ENTRIES SUPPLIED
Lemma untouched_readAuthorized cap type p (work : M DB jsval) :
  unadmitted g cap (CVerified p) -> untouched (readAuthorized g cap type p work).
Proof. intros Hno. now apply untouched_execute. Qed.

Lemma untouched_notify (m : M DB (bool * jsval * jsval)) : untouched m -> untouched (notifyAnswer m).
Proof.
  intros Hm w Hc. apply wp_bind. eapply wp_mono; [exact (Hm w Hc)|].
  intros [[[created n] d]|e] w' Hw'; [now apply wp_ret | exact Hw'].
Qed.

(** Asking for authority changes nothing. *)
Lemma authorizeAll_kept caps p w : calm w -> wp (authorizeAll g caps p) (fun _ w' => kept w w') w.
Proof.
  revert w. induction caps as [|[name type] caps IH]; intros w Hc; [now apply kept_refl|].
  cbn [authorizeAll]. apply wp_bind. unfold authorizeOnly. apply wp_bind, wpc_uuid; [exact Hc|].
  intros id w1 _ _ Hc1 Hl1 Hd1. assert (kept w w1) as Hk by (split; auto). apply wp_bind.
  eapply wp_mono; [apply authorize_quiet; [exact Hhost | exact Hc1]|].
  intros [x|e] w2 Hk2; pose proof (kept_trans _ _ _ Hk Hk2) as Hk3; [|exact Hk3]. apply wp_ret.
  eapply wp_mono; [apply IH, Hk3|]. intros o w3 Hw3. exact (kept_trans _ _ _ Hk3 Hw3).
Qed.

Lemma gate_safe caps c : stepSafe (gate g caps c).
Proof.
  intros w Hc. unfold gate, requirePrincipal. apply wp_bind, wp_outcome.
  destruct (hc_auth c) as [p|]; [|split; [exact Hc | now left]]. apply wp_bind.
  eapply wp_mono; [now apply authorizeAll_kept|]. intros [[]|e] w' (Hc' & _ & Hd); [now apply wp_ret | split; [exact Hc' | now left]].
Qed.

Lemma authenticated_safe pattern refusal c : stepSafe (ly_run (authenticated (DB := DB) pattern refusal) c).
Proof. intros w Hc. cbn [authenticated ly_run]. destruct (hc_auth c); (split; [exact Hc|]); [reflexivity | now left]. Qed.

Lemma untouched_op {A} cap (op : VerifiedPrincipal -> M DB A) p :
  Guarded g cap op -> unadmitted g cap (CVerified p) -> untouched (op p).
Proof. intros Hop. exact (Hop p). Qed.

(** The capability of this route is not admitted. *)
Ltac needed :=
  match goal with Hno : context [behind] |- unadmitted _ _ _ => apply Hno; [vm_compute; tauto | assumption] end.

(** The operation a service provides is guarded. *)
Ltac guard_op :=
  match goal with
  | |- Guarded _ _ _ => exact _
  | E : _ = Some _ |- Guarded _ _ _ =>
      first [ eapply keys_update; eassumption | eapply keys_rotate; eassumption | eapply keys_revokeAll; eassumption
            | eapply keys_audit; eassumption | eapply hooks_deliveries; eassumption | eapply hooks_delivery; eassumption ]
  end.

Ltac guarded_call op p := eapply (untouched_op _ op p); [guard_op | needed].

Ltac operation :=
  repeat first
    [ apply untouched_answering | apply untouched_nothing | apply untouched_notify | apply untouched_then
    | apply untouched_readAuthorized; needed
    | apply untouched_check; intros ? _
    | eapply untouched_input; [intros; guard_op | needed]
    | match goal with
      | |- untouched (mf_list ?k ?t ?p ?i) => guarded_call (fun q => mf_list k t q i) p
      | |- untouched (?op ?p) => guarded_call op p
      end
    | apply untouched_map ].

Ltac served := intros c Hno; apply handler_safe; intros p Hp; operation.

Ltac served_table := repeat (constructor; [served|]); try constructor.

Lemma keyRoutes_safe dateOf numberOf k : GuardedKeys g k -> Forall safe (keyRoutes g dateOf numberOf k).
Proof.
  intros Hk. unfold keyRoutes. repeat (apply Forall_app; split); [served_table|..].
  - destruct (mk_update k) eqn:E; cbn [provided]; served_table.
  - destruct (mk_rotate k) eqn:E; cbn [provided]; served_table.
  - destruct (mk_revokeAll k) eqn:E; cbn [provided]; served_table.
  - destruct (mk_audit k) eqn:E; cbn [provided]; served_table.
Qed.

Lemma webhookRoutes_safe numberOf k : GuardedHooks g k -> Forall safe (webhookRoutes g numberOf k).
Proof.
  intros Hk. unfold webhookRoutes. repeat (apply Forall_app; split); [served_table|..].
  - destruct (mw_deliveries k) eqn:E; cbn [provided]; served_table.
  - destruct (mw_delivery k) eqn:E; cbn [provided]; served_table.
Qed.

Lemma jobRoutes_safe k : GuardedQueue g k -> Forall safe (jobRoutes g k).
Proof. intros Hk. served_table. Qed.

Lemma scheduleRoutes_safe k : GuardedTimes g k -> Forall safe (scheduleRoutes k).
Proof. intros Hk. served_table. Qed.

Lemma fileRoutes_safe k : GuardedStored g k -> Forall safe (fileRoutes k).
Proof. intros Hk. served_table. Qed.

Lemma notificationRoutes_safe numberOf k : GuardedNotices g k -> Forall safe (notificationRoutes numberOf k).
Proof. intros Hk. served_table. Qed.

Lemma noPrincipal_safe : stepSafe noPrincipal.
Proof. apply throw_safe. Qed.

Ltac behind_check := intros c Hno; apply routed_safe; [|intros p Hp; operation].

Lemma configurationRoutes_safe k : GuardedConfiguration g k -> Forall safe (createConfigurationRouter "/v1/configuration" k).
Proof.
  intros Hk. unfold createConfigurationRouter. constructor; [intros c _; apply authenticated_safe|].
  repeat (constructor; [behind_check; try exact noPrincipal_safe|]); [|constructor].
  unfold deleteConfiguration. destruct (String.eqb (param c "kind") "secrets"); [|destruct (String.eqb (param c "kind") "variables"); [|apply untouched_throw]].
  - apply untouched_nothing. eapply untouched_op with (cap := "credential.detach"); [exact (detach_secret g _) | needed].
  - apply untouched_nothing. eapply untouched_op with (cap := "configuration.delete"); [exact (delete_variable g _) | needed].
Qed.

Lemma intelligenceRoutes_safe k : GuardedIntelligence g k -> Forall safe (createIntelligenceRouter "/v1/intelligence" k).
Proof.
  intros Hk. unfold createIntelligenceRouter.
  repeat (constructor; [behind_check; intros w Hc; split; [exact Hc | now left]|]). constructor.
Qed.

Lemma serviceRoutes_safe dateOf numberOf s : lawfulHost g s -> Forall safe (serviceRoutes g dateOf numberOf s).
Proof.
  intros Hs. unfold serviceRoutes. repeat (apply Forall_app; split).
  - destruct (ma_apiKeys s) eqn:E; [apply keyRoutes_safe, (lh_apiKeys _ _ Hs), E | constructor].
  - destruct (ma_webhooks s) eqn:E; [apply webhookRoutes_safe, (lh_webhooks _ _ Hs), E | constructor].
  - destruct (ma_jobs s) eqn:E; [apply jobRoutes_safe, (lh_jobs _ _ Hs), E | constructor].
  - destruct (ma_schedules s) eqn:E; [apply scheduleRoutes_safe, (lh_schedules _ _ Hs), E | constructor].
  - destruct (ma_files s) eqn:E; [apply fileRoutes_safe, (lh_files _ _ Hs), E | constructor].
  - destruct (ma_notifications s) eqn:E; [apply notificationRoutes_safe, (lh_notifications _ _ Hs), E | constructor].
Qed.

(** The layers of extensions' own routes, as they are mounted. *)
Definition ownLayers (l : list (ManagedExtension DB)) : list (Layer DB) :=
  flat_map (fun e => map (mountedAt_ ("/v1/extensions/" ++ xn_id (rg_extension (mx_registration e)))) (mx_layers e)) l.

ASSIGNED TASK
Could you reproduce every line of the listing exactly?

TASK RESPONSE
Lemma untouched_readAuthorized cap type p (work : M DB jsval) :
  unadmitted g cap (CVerified p) -> untouched (readAuthorized g cap type p work).
Proof. intros Hno. now apply untouched_execute. Qed.

Lemma untouched_notify (m : M DB (bool * jsval * jsval)) : untouched m -> untouched (notifyAnswer m).
Proof.
  intros Hm w Hc. apply wp_bind. eapply wp_mono; [exact (Hm w Hc)|].
  intros [[[created n] d]|e] w' Hw'; [now apply wp_ret | exact Hw'].
Qed.

(** Asking for authority changes nothing. *)
Lemma authorizeAll_kept caps p w : calm w -> wp (authorizeAll g caps p) (fun _ w' => kept w w') w.
Proof.
  revert w. induction caps as [|[name type] caps IH]; intros w Hc; [now apply kept_refl|].
  cbn [authorizeAll]. apply wp_bind. unfold authorizeOnly. apply wp_bind, wpc_uuid; [exact Hc|].
  intros id w1 _ _ Hc1 Hl1 Hd1. assert (kept w w1) as Hk by (split; auto). apply wp_bind.
  eapply wp_mono; [apply authorize_quiet; [exact Hhost | exact Hc1]|].
  intros [x|e] w2 Hk2; pose proof (kept_trans _ _ _ Hk Hk2) as Hk3; [|exact Hk3]. apply wp_ret.
  eapply wp_mono; [apply IH, Hk3|]. intros o w3 Hw3. exact (kept_trans _ _ _ Hk3 Hw3).
Qed.

Lemma gate_safe caps c : stepSafe (gate g caps c).
Proof.
  intros w Hc. unfold gate, requirePrincipal. apply wp_bind, wp_outcome.
  destruct (hc_auth c) as [p|]; [|split; [exact Hc | now left]]. apply wp_bind.
  eapply wp_mono; [now apply authorizeAll_kept|]. intros [[]|e] w' (Hc' & _ & Hd); [now apply wp_ret | split; [exact Hc' | now left]].
Qed.

Lemma authenticated_safe pattern refusal c : stepSafe (ly_run (authenticated (DB := DB) pattern refusal) c).
Proof. intros w Hc. cbn [authenticated ly_run]. destruct (hc_auth c); (split; [exact Hc|]); [reflexivity | now left]. Qed.

Lemma untouched_op {A} cap (op : VerifiedPrincipal -> M DB A) p :
  Guarded g cap op -> unadmitted g cap (CVerified p) -> untouched (op p).
Proof. intros Hop. exact (Hop p). Qed.

(** The capability of this route is not admitted. *)
Ltac needed :=
  match goal with Hno : context [behind] |- unadmitted _ _ _ => apply Hno; [vm_compute; tauto | assumption] end.

(** The operation a service provides is guarded. *)
Ltac guard_op :=
  match goal with
  | |- Guarded _ _ _ => exact _
  | E : _ = Some _ |- Guarded _ _ _ =>
      first [ eapply keys_update; eassumption | eapply keys_rotate; eassumption | eapply keys_revokeAll; eassumption
            | eapply keys_audit; eassumption | eapply hooks_deliveries; eassumption | eapply hooks_delivery; eassumption ]
  end.

Ltac guarded_call op p := eapply (untouched_op _ op p); [guard_op | needed].

Ltac operation :=
  repeat first
    [ apply untouched_answering | apply untouched_nothing | apply untouched_notify | apply untouched_then
    | apply untouched_readAuthorized; needed
    | apply untouched_check; intros ? _
    | eapply untouched_input; [intros; guard_op | needed]
    | match goal with
      | |- untouched (mf_list ?k ?t ?p ?i) => guarded_call (fun q => mf_list k t q i) p
      | |- untouched (?op ?p) => guarded_call op p
      end
    | apply untouched_map ].

Ltac served := intros c Hno; apply handler_safe; intros p Hp; operation.

Ltac served_table := repeat (constructor; [served|]); try constructor.

Lemma keyRoutes_safe dateOf numberOf k : GuardedKeys g k -> Forall safe (keyRoutes g dateOf numberOf k).
Proof.
  intros Hk. unfold keyRoutes. repeat (apply Forall_app; split); [served_table|..].
  - destruct (mk_update k) eqn:E; cbn [provided]; served_table.
  - destruct (mk_rotate k) eqn:E; cbn [provided]; served_table.
  - destruct (mk_revokeAll k) eqn:E; cbn [provided]; served_table.
  - destruct (mk_audit k) eqn:E; cbn [provided]; served_table.
Qed.

Lemma webhookRoutes_safe numberOf k : GuardedHooks g k -> Forall safe (webhookRoutes g numberOf k).
Proof.
  intros Hk. unfold webhookRoutes. repeat (apply Forall_app; split); [served_table|..].
  - destruct (mw_deliveries k) eqn:E; cbn [provided]; served_table.
  - destruct (mw_delivery k) eqn:E; cbn [provided]; served_table.
Qed.

Lemma jobRoutes_safe k : GuardedQueue g k -> Forall safe (jobRoutes g k).
Proof. intros Hk. served_table. Qed.

Lemma scheduleRoutes_safe k : GuardedTimes g k -> Forall safe (scheduleRoutes k).
Proof. intros Hk. served_table. Qed.

Lemma fileRoutes_safe k : GuardedStored g k -> Forall safe (fileRoutes k).
Proof. intros Hk. served_table. Qed.

Lemma notificationRoutes_safe numberOf k : GuardedNotices g k -> Forall safe (notificationRoutes numberOf k).
Proof. intros Hk. served_table. Qed.

Lemma noPrincipal_safe : stepSafe noPrincipal.
Proof. apply throw_safe. Qed.

Ltac behind_check := intros c Hno; apply routed_safe; [|intros p Hp; operation].

Lemma configurationRoutes_safe k : GuardedConfiguration g k -> Forall safe (createConfigurationRouter "/v1/configuration" k).
Proof.
  intros Hk. unfold createConfigurationRouter. constructor; [intros c _; apply authenticated_safe|].
  repeat (constructor; [behind_check; try exact noPrincipal_safe|]); [|constructor].
  unfold deleteConfiguration. destruct (String.eqb (param c "kind") "secrets"); [|destruct (String.eqb (param c "kind") "variables"); [|apply untouched_throw]].
  - apply untouched_nothing. eapply untouched_op with (cap := "credential.detach"); [exact (detach_secret g _) | needed].
  - apply untouched_nothing. eapply untouched_op with (cap := "configuration.delete"); [exact (delete_variable g _) | needed].
Qed.

Lemma intelligenceRoutes_safe k : GuardedIntelligence g k -> Forall safe (createIntelligenceRouter "/v1/intelligence" k).
Proof.
  intros Hk. unfold createIntelligenceRouter.
  repeat (constructor; [behind_check; intros w Hc; split; [exact Hc | now left]|]). constructor.
Qed.

Lemma serviceRoutes_safe dateOf numberOf s : lawfulHost g s -> Forall safe (serviceRoutes g dateOf numberOf s).
Proof.
  intros Hs. unfold serviceRoutes. repeat (apply Forall_app; split).
  - destruct (ma_apiKeys s) eqn:E; [apply keyRoutes_safe, (lh_apiKeys _ _ Hs), E | constructor].
  - destruct (ma_webhooks s) eqn:E; [apply webhookRoutes_safe, (lh_webhooks _ _ Hs), E | constructor].
  - destruct (ma_jobs s) eqn:E; [apply jobRoutes_safe, (lh_jobs _ _ Hs), E | constructor].
  - destruct (ma_schedules s) eqn:E; [apply scheduleRoutes_safe, (lh_schedules _ _ Hs), E | constructor].
  - destruct (ma_files s) eqn:E; [apply fileRoutes_safe, (lh_files _ _ Hs), E | constructor].
  - destruct (ma_notifications s) eqn:E; [apply notificationRoutes_safe, (lh_notifications _ _ Hs), E | constructor].
Qed.

(** The layers of extensions' own routes, as they are mounted. *)
Definition ownLayers (l : list (ManagedExtension DB)) : list (Layer DB) :=
  flat_map (fun e => map (mountedAt_ ("/v1/extensions/" ++ xn_id (rg_extension (mx_registration e)))) (mx_layers e)) l.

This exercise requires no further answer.